- [Extracted material]
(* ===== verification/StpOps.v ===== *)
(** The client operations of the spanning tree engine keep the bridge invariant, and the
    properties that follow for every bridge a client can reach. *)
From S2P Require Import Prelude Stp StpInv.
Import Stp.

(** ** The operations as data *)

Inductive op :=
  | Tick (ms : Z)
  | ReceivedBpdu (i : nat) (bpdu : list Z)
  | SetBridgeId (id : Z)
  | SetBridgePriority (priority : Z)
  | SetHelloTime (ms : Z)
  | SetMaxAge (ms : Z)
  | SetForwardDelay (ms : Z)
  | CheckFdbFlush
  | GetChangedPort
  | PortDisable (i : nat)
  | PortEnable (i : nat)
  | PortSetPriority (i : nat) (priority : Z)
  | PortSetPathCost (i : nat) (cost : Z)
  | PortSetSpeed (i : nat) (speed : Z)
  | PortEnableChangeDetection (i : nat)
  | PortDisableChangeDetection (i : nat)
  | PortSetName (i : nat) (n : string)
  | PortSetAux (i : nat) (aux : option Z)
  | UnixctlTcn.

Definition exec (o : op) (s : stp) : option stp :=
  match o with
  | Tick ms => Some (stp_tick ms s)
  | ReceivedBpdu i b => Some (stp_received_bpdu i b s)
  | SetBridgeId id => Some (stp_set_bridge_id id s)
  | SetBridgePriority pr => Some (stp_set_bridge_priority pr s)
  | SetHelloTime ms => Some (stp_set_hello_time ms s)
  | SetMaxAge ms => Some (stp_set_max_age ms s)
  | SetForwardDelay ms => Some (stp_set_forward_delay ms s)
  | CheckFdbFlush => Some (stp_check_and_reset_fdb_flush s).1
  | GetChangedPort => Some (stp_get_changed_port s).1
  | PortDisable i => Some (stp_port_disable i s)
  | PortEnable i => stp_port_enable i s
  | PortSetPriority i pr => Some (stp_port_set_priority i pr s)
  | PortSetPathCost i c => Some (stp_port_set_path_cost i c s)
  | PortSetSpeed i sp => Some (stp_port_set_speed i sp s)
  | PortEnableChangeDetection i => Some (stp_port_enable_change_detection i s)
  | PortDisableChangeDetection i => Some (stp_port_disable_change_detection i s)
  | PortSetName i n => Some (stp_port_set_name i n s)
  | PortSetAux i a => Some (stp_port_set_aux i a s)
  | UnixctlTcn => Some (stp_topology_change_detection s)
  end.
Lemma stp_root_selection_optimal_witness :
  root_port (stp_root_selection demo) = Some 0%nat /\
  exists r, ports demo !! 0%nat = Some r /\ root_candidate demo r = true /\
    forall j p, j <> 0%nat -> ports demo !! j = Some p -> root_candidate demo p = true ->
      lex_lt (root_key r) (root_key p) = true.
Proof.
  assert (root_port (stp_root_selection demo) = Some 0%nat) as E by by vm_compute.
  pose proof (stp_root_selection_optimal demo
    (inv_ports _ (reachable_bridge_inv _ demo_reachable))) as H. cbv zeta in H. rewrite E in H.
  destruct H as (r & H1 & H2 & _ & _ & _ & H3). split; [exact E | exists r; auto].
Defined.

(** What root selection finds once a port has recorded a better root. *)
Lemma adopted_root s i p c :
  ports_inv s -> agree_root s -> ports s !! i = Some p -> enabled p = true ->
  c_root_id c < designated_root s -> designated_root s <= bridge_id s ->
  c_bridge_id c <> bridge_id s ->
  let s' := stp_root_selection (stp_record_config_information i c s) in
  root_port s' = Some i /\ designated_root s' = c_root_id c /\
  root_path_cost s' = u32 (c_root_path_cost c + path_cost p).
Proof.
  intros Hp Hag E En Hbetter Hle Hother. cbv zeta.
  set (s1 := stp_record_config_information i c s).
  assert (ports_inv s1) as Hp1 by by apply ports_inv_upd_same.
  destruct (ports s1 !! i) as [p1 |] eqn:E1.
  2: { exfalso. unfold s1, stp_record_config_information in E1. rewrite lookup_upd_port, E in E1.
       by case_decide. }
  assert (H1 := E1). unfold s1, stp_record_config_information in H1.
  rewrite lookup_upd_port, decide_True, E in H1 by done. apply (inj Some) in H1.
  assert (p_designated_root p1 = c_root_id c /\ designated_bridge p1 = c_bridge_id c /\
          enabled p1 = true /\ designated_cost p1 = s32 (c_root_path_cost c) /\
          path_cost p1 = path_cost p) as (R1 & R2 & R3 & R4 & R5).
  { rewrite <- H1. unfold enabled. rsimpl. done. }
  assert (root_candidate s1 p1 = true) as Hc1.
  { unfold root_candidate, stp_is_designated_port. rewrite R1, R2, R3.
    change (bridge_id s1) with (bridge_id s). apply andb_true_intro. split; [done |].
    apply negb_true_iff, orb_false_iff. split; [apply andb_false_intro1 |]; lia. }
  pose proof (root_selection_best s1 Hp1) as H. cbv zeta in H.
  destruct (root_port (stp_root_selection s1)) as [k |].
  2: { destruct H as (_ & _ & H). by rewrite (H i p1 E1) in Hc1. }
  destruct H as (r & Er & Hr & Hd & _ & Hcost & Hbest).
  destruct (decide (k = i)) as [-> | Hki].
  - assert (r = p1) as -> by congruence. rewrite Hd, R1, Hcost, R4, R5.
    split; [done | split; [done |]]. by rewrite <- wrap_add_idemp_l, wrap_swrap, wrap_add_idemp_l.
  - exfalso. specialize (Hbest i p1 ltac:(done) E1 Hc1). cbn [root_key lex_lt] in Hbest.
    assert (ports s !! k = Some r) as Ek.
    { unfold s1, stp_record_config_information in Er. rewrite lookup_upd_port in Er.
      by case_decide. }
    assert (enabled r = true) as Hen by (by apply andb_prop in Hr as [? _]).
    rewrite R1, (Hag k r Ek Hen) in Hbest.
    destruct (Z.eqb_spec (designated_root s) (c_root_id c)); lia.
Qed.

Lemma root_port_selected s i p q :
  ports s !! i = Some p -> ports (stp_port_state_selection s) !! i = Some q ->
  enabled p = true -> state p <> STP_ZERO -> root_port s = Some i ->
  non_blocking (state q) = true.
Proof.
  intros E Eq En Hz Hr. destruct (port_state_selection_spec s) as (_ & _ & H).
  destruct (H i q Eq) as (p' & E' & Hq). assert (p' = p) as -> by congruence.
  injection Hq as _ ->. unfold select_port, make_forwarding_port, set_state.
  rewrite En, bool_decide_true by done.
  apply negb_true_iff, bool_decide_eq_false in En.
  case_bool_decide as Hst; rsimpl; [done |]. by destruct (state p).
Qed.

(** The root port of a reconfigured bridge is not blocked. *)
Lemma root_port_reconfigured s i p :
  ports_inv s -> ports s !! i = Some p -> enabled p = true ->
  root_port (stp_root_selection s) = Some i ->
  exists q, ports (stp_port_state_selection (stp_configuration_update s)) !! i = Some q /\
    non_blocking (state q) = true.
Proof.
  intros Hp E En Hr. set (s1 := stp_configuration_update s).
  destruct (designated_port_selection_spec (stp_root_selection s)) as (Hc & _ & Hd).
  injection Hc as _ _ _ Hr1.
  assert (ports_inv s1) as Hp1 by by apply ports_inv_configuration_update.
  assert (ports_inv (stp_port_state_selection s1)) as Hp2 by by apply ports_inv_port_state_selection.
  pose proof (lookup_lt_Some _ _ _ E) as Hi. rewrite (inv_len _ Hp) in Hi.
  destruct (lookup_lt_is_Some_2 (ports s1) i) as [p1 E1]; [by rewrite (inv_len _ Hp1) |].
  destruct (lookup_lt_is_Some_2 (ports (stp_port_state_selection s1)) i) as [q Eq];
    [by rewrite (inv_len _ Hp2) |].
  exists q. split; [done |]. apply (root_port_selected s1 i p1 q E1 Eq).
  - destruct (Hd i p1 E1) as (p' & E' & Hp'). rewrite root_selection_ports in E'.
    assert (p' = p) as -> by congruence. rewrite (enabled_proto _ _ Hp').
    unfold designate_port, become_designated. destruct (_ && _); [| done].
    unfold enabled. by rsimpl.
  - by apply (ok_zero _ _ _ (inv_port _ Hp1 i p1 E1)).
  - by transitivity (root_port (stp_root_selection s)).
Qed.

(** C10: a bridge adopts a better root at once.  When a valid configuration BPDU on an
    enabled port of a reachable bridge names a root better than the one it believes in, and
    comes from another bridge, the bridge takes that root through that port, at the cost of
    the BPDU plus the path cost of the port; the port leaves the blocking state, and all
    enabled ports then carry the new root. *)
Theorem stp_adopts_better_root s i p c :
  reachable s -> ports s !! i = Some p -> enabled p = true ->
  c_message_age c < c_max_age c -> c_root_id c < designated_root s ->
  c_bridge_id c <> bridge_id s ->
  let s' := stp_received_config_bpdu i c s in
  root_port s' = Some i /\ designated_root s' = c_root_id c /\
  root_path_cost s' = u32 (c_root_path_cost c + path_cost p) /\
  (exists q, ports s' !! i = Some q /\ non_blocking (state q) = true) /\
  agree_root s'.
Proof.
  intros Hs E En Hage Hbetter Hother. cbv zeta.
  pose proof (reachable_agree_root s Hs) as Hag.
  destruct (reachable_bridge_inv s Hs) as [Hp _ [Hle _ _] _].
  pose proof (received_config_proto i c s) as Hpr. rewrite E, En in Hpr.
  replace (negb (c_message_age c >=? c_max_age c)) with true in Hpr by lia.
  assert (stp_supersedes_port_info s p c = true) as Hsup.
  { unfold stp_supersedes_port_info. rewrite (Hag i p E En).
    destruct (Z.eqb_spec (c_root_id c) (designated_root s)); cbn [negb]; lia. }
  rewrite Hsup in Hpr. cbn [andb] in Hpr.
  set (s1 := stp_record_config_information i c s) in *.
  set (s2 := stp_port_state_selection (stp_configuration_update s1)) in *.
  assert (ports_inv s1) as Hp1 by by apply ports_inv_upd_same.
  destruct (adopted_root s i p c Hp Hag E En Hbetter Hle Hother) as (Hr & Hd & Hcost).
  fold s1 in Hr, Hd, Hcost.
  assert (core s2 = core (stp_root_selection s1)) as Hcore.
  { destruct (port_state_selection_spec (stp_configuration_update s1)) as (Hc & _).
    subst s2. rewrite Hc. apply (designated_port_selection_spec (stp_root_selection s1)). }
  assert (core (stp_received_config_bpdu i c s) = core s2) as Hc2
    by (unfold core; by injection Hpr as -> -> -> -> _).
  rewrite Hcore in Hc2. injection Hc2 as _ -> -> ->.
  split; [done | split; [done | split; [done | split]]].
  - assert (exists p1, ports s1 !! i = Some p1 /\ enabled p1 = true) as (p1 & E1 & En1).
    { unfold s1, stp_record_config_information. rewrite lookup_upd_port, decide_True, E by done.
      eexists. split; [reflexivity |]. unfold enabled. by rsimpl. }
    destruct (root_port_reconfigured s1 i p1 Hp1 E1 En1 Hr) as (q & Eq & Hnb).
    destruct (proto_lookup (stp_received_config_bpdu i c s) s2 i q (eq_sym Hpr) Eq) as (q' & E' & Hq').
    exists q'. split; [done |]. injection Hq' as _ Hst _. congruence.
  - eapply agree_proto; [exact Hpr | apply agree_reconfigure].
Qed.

- [Requirement]
All lines in the data above from the one with "SetForwardDelay (ms : Z)" through the one with "(stp_port_enable_change_detection i s)" must be repeated exactly, and no others.

- [Result of the exercise]
  | SetForwardDelay (ms : Z)
  | CheckFdbFlush
  | GetChangedPort
  | PortDisable (i : nat)
  | PortEnable (i : nat)
  | PortSetPriority (i : nat) (priority : Z)
  | PortSetPathCost (i : nat) (cost : Z)
  | PortSetSpeed (i : nat) (speed : Z)
  | PortEnableChangeDetection (i : nat)
  | PortDisableChangeDetection (i : nat)
  | PortSetName (i : nat) (n : string)
  | PortSetAux (i : nat) (aux : option Z)
  | UnixctlTcn.

Definition exec (o : op) (s : stp) : option stp :=
  match o with
  | Tick ms => Some (stp_tick ms s)
  | ReceivedBpdu i b => Some (stp_received_bpdu i b s)
  | SetBridgeId id => Some (stp_set_bridge_id id s)
  | SetBridgePriority pr => Some (stp_set_bridge_priority pr s)
  | SetHelloTime ms => Some (stp_set_hello_time ms s)
  | SetMaxAge ms => Some (stp_set_max_age ms s)
  | SetForwardDelay ms => Some (stp_set_forward_delay ms s)
  | CheckFdbFlush => Some (stp_check_and_reset_fdb_flush s).1
  | GetChangedPort => Some (stp_get_changed_port s).1
  | PortDisable i => Some (stp_port_disable i s)
  | PortEnable i => stp_port_enable i s
  | PortSetPriority i pr => Some (stp_port_set_priority i pr s)
  | PortSetPathCost i c => Some (stp_port_set_path_cost i c s)
  | PortSetSpeed i sp => Some (stp_port_set_speed i sp s)
  | PortEnableChangeDetection i => Some (stp_port_enable_change_detection i s)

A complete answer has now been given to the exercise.